Work item - Retype each line of the listing below, from the first through the one holding "(** C8, as stated, fails", with no other lines.

Dataset extract -
::::

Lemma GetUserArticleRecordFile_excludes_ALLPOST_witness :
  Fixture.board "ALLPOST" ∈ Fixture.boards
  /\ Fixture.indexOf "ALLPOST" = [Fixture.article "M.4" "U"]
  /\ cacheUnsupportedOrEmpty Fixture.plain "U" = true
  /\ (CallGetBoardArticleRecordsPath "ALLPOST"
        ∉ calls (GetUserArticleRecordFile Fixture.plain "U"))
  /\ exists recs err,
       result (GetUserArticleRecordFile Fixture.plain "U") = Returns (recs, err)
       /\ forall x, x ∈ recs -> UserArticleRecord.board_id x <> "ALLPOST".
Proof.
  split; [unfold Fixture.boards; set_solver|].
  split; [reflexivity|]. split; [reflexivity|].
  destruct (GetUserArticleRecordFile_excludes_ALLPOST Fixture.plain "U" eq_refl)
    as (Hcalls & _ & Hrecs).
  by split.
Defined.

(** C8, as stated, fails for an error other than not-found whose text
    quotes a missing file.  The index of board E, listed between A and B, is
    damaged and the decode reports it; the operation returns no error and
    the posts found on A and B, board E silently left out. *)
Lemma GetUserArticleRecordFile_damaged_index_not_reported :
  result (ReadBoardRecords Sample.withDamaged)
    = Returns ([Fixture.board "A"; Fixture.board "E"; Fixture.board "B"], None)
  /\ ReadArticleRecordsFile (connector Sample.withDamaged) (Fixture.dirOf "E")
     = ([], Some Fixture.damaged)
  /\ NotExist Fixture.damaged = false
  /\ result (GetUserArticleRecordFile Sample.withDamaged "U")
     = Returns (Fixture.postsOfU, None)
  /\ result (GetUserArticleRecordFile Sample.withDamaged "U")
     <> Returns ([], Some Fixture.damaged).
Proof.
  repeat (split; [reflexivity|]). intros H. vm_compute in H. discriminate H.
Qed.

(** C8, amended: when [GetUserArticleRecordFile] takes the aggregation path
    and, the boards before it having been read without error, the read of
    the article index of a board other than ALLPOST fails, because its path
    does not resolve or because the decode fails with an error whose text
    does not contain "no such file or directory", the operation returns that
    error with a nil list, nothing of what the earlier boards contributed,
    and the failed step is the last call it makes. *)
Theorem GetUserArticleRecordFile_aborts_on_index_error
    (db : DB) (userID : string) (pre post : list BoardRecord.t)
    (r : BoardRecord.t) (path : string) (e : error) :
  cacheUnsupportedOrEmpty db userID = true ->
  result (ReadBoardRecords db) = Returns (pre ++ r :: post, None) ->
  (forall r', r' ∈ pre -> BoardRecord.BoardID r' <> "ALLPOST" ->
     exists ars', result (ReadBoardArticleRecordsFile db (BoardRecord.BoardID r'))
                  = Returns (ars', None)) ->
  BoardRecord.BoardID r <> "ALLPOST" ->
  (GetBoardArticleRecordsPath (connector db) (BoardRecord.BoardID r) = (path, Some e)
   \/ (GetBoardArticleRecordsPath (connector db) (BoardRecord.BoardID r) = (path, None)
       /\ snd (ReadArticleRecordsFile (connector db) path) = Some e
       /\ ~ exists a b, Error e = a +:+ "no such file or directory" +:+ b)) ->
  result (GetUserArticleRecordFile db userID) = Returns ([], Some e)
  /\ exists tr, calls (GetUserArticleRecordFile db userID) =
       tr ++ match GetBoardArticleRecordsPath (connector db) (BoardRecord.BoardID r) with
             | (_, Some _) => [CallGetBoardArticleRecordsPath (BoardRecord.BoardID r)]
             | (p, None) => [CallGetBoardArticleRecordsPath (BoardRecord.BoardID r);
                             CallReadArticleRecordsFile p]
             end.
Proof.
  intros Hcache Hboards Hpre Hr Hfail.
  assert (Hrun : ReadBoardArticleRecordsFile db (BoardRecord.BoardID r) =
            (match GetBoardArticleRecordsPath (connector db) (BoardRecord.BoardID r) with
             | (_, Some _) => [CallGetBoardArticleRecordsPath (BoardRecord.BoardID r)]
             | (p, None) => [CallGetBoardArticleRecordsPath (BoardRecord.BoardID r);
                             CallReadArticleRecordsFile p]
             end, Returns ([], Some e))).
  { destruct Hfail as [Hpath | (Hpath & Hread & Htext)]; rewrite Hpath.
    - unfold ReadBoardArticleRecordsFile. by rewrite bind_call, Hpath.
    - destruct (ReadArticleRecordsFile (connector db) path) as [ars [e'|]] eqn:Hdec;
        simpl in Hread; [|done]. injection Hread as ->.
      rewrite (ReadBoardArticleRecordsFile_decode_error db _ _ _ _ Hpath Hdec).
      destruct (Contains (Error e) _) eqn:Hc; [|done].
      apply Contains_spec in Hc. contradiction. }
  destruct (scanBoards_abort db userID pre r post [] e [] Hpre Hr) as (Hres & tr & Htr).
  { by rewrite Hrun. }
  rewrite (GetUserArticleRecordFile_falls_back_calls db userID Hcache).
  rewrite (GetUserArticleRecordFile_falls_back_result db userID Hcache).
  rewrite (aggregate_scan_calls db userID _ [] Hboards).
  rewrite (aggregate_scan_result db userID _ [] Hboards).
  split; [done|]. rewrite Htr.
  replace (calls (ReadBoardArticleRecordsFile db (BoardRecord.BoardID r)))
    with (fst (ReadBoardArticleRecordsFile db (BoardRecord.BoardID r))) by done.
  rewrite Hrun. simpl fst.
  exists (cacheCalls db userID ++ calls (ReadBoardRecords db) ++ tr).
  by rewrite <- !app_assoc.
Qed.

::::

Solution below -
Lemma GetUserArticleRecordFile_excludes_ALLPOST_witness :
  Fixture.board "ALLPOST" ∈ Fixture.boards
  /\ Fixture.indexOf "ALLPOST" = [Fixture.article "M.4" "U"]
  /\ cacheUnsupportedOrEmpty Fixture.plain "U" = true
  /\ (CallGetBoardArticleRecordsPath "ALLPOST"
        ∉ calls (GetUserArticleRecordFile Fixture.plain "U"))
  /\ exists recs err,
       result (GetUserArticleRecordFile Fixture.plain "U") = Returns (recs, err)
       /\ forall x, x ∈ recs -> UserArticleRecord.board_id x <> "ALLPOST".
Proof.
  split; [unfold Fixture.boards; set_solver|].
  split; [reflexivity|]. split; [reflexivity|].
  destruct (GetUserArticleRecordFile_excludes_ALLPOST Fixture.plain "U" eq_refl)
    as (Hcalls & _ & Hrecs).
  by split.
Defined.

(** C8, as stated, fails for an error other than not-found whose text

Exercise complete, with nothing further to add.